硬貨の入金は、以前は枚数が多くても手数料が無料だった金融機関もありましたが、最近では、大量の硬貨入金には手数料がかかるのが一般的です。
例えばある銀行においては、窓口で硬貨を取り扱う手数料について、1~100枚までは無料、101~500枚は550円、501~1000枚は1320円、1001枚以上は1980円(以降500枚毎660円を加算)となっています。
上述したようなお賽銭にまつわる大量の少額硬貨の取り扱いに関する問題などを解決するために、お賽銭をキャッシュレス化する動きもあります。

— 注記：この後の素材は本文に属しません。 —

(** ** The statistics *)

Record handler_ok (h : error_handler) : Prop := {
  ho_total : total_errors (stats_ h) = Z.of_nat (length (errors_ h));
  ho_info : info_errors (stats_ h) = occurrences e_severity INFO (errors_ h);
  ho_warning : warning_errors (stats_ h) = occurrences e_severity WARNING (errors_ h);
  ho_error : error_errors (stats_ h) = occurrences e_severity ERROR (errors_ h);
  ho_critical : critical_errors (stats_ h) = occurrences e_severity CRITICAL (errors_ h);
  ho_component : counts e_component (errors_ h) (errors_by_component (stats_ h));
  ho_severity : counts e_severity (errors_ h) (errors_by_severity (stats_ h));
  ho_message : counts e_message (errors_ h) (error_counts_ h);
  ho_count : ∀ k e, errors_ h !! k = Some e → e_count e = occurrences e_message (e_message e) (take (S k) (errors_ h));
}.

Lemma count_is_bump (m : gmap string Z) k :
  <[k := match m !! k with Some n => (n + 1)%Z | None => 1%Z end]> m = bump k m.
Proof. unfold bump. by destruct (m !! k). Qed.

Lemma updateStatistics_fields e s :
  total_errors (updateStatistics e s) = (total_errors s + 1)%Z
  ∧ info_errors (updateStatistics e s) = (info_errors s + if decide (e_severity e = INFO) then 1 else 0)%Z
  ∧ warning_errors (updateStatistics e s) = (warning_errors s + if decide (e_severity e = WARNING) then 1 else 0)%Z
  ∧ error_errors (updateStatistics e s) = (error_errors s + if decide (e_severity e = ERROR) then 1 else 0)%Z
  ∧ critical_errors (updateStatistics e s) = (critical_errors s + if decide (e_severity e = CRITICAL) then 1 else 0)%Z
  ∧ errors_by_component (updateStatistics e s) = bump (e_component e) (errors_by_component s)
  ∧ errors_by_severity (updateStatistics e s) = bump (e_severity e) (errors_by_severity s).
Proof.
  unfold updateStatistics. destruct (e_severity e); simpl; rewrite ?Z.add_0_r; by split_and!.
Qed.

Section Facts.
Context {W : Type} (now : W → Z * W).
Implicit Types (h : error_handler) (w : W).

(** What [logError] appends. *)
Lemma logError_spec m s c x h w : ∃ e,
  errors_ (logError now m s c x h w).1 = errors_ h ++ [e]
  ∧ error_counts_ (logError now m s c x h w).1 = bump m (error_counts_ h)
  ∧ stats_ (logError now m s c x h w).1 = updateStatistics e (stats_ h)
  ∧ e_message e = m ∧ e_severity e = s ∧ e_component e = c ∧ e_context e = x
  ∧ e_count e = (default 0 (error_counts_ h !! m) + 1)%Z.
Proof.
  unfold logError, generateErrorId. destruct (now w) as [t w1], (now w1) as [t' w2]. simpl.
  rewrite count_is_bump. eexists. split; [reflexivity|]. simpl. split_and!; try done. by destruct (error_counts_ h !! m).
Qed.

Lemma logError_ok m s c x h w : handler_ok h → handler_ok (logError now m s c x h w).1.
Proof.
  intros Hh. destruct (logError_spec m s c x h w) as (e & He & Hc & Hs & <- & <- & <- & _ & Hn).
  destruct (updateStatistics_fields e (stats_ h)) as (H1 & H2 & H3 & H4 & H5 & H6 & H7).
  destruct Hh as [Ht Hi Hw Her Hcr Hco Hse Hme Hcount].
  split; rewrite ?Hs, ?He, ?Hc, ?H1, ?H2, ?H3, ?H4, ?H5, ?H6, ?H7, ?occurrences_snoc.
  - rewrite length_app, Ht. simpl. lia.
  - by rewrite Hi.
  - by rewrite Hw.
  - by rewrite Her.
  - by rewrite Hcr.
  - by apply counts_snoc.
  - by apply counts_snoc.
  - by apply counts_snoc.
  - intros k e' Hk. apply lookup_snoc_Some in Hk as [[Hlt Hk]|[-> <-]].
    + rewrite take_app_le by lia. by apply Hcount.
    + rewrite take_ge by (rewrite length_app; simpl; lia). rewrite occurrences_snoc, decide_True by done.
      by rewrite Hn, (counts_default _ _ _ _ Hme).
Qed.

Lemma handleError_ok m s c x h w : handler_ok h → handler_ok (handleError now m s c x h w).1.2.
Proof.
  intros Hh. unfold handleError. apply (logError_ok m s c x _ w) in Hh. destruct (logError now m s c x h w) as [h1 w1].
  unfold executeRecoveryStrategy. simpl in Hh. repeat case_decide; [| |done].
  - pose proof (logError_ok ("Component restart requested: " +:+ c) INFO "ErrorHandler" ∅ h1 w1 Hh) as Ho.
    by destruct (logError now _ INFO _ ∅ h1 w1).
  - pose proof (logError_ok ("Operation retry requested: " +:+ m) INFO "ErrorHandler" ∅ h1 w1 Hh) as Ho.
    by destruct (logError now _ INFO _ ∅ h1 w1).
Qed.

Lemma new_handler_ok : handler_ok new_error_handler.
Proof. by split. Qed.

PayPay株式会社によれば、実際、2024年12月末時点で、全国7ヶ所の神社・寺院でPayPayによるQRコードを利用したキャッシュレス決済サービスがお賽銭の支払いに導入されています。お賽銭箱の近くに設置されているPayPayのQRコードをスマホで読み取り、納める金額を入力し、「お気持ちを送る」ボタンを押すことで送金が行われる仕組みです。
お賽銭という習慣がいつどのように始まったのかには諸説があり、正確なことは分かっていませんが、有力とされているのは、「神様への感謝」という考え方です。
かつて農耕民族だった日本人は、その年の収穫は神様からの贈り物と考え、その年にとれた収穫物を神社や寺院の境内にお供えすることで感謝の意を神様に伝えていました。これが鎌倉時代以降、金銭に形を変え、現在に至ったといわれています。
大量の少額硬貨の取り扱いは、神社や寺院にとって、金融機関での入金手数料が負担となる可能性があります。また近年では、お賽銭をキャッシュレス化する動きもあります。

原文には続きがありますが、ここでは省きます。